(** C8: the code at a region named after a member of [Object.prototype],
    in the initial state and with 'ON' in the table.  The active region is
    not a key of the table, against the premise of the claim; the [default]
    arm and the 'Default' entry are indeed not reached, but the pricing
    lookups end in a TypeError instead of a price. *)
Theorem activeRegion_not_always_key
    (table : gmap string RegionalData) (location : UserLocation) :
  is_Some (table !! "ON") ->
  table !! "constructor" = None ->
  region location = "constructor" ->
  ~ error_branches_as_specified table /\
  table !! ADU.activeRegion table location = None /\
  switch_size (size (config initial)) = CaseStudio /\
  read table (ADU.activeRegion table location) = Inherited /\
  ADU.basePrice table location initial =
    Throw (TypeError "Cannot read properties of undefined, reading studio").
Proof.
  intros Hon Hnone Hregion.
  assert (Hactive : ADU.activeRegion table location = "constructor").
  { unfold ADU.activeRegion, Knowledge.activeRegion, has_property, read.
    rewrite Hregion, Hnone. reflexivity. }
  assert (Hread : read table "constructor" = Inherited).
  { unfold read. rewrite Hnone. reflexivity. }
  split; [| split; [| split; [| split]]].
  - intros Hspec.
    destruct (Hspec location initial reachable_initial) as ([d Hkey] & _).
    unfold ADU.activeRegion in Hactive. rewrite Hactive in Hkey. congruence.
  - now rewrite Hactive.
  - reflexivity.
  - now rewrite Hactive.
  - unfold ADU.basePrice, pricing_of. rewrite Hactive, Hread. reflexivity.
Qed.

Lemma activeRegion_not_always_key_witness :
  sample_table !! ADU.activeRegion sample_table constructor_location = None.
Proof.
  apply (activeRegion_not_always_key sample_table constructor_location).
  - exists {| aduPricing :=
                {| studio := mkTier "$120,000" "$1,600 - $1,900";
                   oneBed := mkTier "$165,000" "$1,900 - $2,300";
                   twoBed := mkTier "$210,000" "$2,400 - $2,900" |};
              policyUrl := "https://www.ontario.ca/page/add-second-unit-your-house" |}.
    reflexivity.
  - reflexivity.
  - reflexivity.
Defined.

End ADUFacts.

(** ** The consultation handlers *)

Section ConsultationFacts.
Import Solar SolarSpec.

(** Every way a run of the ADU effect can go. *)
Lemma fetchSpecs_cases (service : ADU.consultant) (location : UserLocation) (st : ADU.State) :
  ADU.fetchSpecs service location st =
  match service (ADU.config st) location with
  | Normal res =>
      Outcome (Normal tt) (ADU.setLoading false (ADU.setResult res st))
        [ADU.GetADUConsultation (ADU.config st) location]
  | Throw e =>
      Outcome (Normal tt) (ADU.setLoading false st)
        [ADU.GetADUConsultation (ADU.config st) location; ADU.ConsoleError e]
  end.
Proof.
  unfold ADU.fetchSpecs, ADU.getADUConsultation. run_effects.
  destruct (service (ADU.config st) location); reflexivity.
Qed.

Lemma handleResidentialConsult_cases
    (location : UserLocation) (service : consultant) (st : State) :
  handleResidentialConsult location service st =
  match service (resNeeds st) location with
  | Normal res =>
      Outcome (Normal tt) (setLoading false (setResult res st))
        [GetSolarConsultation (resNeeds st) location]
  | Throw e =>
      Outcome (Normal tt) (setLoading false st)
        [GetSolarConsultation (resNeeds st) location; ConsoleError e]
  end.
Proof.
  unfold handleResidentialConsult, getSolarConsultation. run_effects.
  destruct (service (resNeeds st) location); reflexivity.
Qed.

Lemma handleCommercialConsult_cases
    (toString : number -> string) (parse : string -> completion value)
    (location : UserLocation) (ai : endpoint) (st : State) :
  handleCommercialConsult toString parse location ai st =
  match ai (commercialRequest toString location (comNeeds st)) with
  | Throw e =>
      Outcome (Normal tt) (setLoading false st)
        [GenerateContent (commercialRequest toString location (comNeeds st)); ConsoleError e]
  | Normal response =>
      match parse_text parse response with
      | Throw e =>
          Outcome (Normal tt) (setLoading false st)
            [GenerateContent (commercialRequest toString location (comNeeds st));
             ConsoleError e]
      | Normal parsed =>
          Outcome (Normal tt) (setLoading false (setResult parsed st))
            [GenerateContent (commercialRequest toString location (comNeeds st))]
      end
  end.
Proof.
  unfold handleCommercialConsult, generateContent. run_effects.
  generalize (commercialRequest toString location (comNeeds st)). intros request.
  cbn [final returned events].
  destruct (ai request) as [response | e]; [| reflexivity].
  destruct (parse_text parse response); reflexivity.
Qed.

(** C2, as worded, fails: a consultation handler has no default to show.
    After a failed call the result on display is whatever it was before. *)
Lemma consultation_has_no_static_fallback : ~ static_fallbacks_as_specified.
Proof.
  intros (_ & _ & _ & default & Hdefault).
  pose proof (Hdefault decimal_toString sample_parse toronto unavailable initial _ eq_refl)
    as Hfresh.
  pose proof (Hdefault decimal_toString sample_parse toronto unavailable
                (setResult sample_consultation initial) _ eq_refl) as Hstale.
  rewrite handleCommercialConsult_cases in Hfresh, Hstale.
  cbn in Hfresh, Hstale. rewrite <- Hfresh in Hstale. discriminate.
Qed.

(** C2, amended: every operation is a single best-effort network call, and
    when the call fails the operation catches the error and logs it.  The
    geolocation lookup then returns its static fallback; a consultation
    handler sets no default: it ends normally, clears the loading flag and
    leaves the result as it was before the call. *)
Theorem failed_calls_are_caught_and_logged :
  (forall net, LocationSpec.call_succeeded net = false ->
     exists e, LocationService.run net = LocationSpec.fell_back e) /\
  (forall service location st e,
     service (ADU.config st) location = Throw e ->
     ADU.fetchSpecs service location st =
     Outcome (Normal tt) (ADU.setLoading false st)
       [ADU.GetADUConsultation (ADU.config st) location; ADU.ConsoleError e]) /\
  (forall location service st e,
     service (resNeeds st) location = Throw e ->
     handleResidentialConsult location service st =
     Outcome (Normal tt) (setLoading false st)
       [GetSolarConsultation (resNeeds st) location; ConsoleError e]) /\
  (forall toString parse location ai st e,
     ai (commercialRequest toString location (comNeeds st)) = Throw e ->
     handleCommercialConsult toString parse location ai st =
     Outcome (Normal tt) (setLoading false st)
       [GenerateContent (commercialRequest toString location (comNeeds st));
        ConsoleError e]) /\
  (forall toString parse location ai st response e,
     ai (commercialRequest toString location (comNeeds st)) = Normal response ->
     parse_text parse response = Throw e ->
     handleCommercialConsult toString parse location ai st =
     Outcome (Normal tt) (setLoading false st)
       [GenerateContent (commercialRequest toString location (comNeeds st));
        ConsoleError e]).
Proof.
  repeat split.
  - intros net Hfailed. rewrite run_cases. unfold LocationSpec.call_succeeded in Hfailed.
    destruct (net "https://ipwho.is/") as [[[] [data | e]] | e]; cbn in *;
      try discriminate; eauto.
  - intros service location st e Hcall. now rewrite fetchSpecs_cases, Hcall.
  - intros location service st e Hcall. now rewrite handleResidentialConsult_cases, Hcall.
  - intros toString parse location ai st e Hcall.
    now rewrite handleCommercialConsult_cases, Hcall.
  - intros toString parse location ai st response e Hcall Hparse.
    now rewrite handleCommercialConsult_cases, Hcall, Hparse.
Qed.

Lemma failed_calls_are_caught_and_logged_witness :
  result (final (handleCommercialConsult decimal_toString sample_parse toronto unavailable
                   (setResult sample_consultation initial))) = sample_consultation /\
  returned (LocationService.run LocationSpec.unreachable) = Normal LocationService.fallback.
Proof.
  destruct failed_calls_are_caught_and_logged as (Hlocation & _ & _ & Hcommercial & _).
  split.
  - rewrite (Hcommercial decimal_toString sample_parse toronto unavailable
               (setResult sample_consultation initial)
               (Error "503 Service Unavailable") eq_refl).
    reflexivity.
  - destruct (Hlocation LocationSpec.unreachable eq_refl) as [e ->]. reflexivity.
Defined.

> [PROMPT]: The first line of the records and every line down to the line with "arm and the" must be quoted exactly; leave out all else.

> [FINISHED TASK]:
(** C8: the code at a region named after a member of [Object.prototype],
    in the initial state and with 'ON' in the table.  The active region is
    not a key of the table, against the premise of the claim; the [default]
    arm and the 'Default' entry are indeed not reached, but the pricing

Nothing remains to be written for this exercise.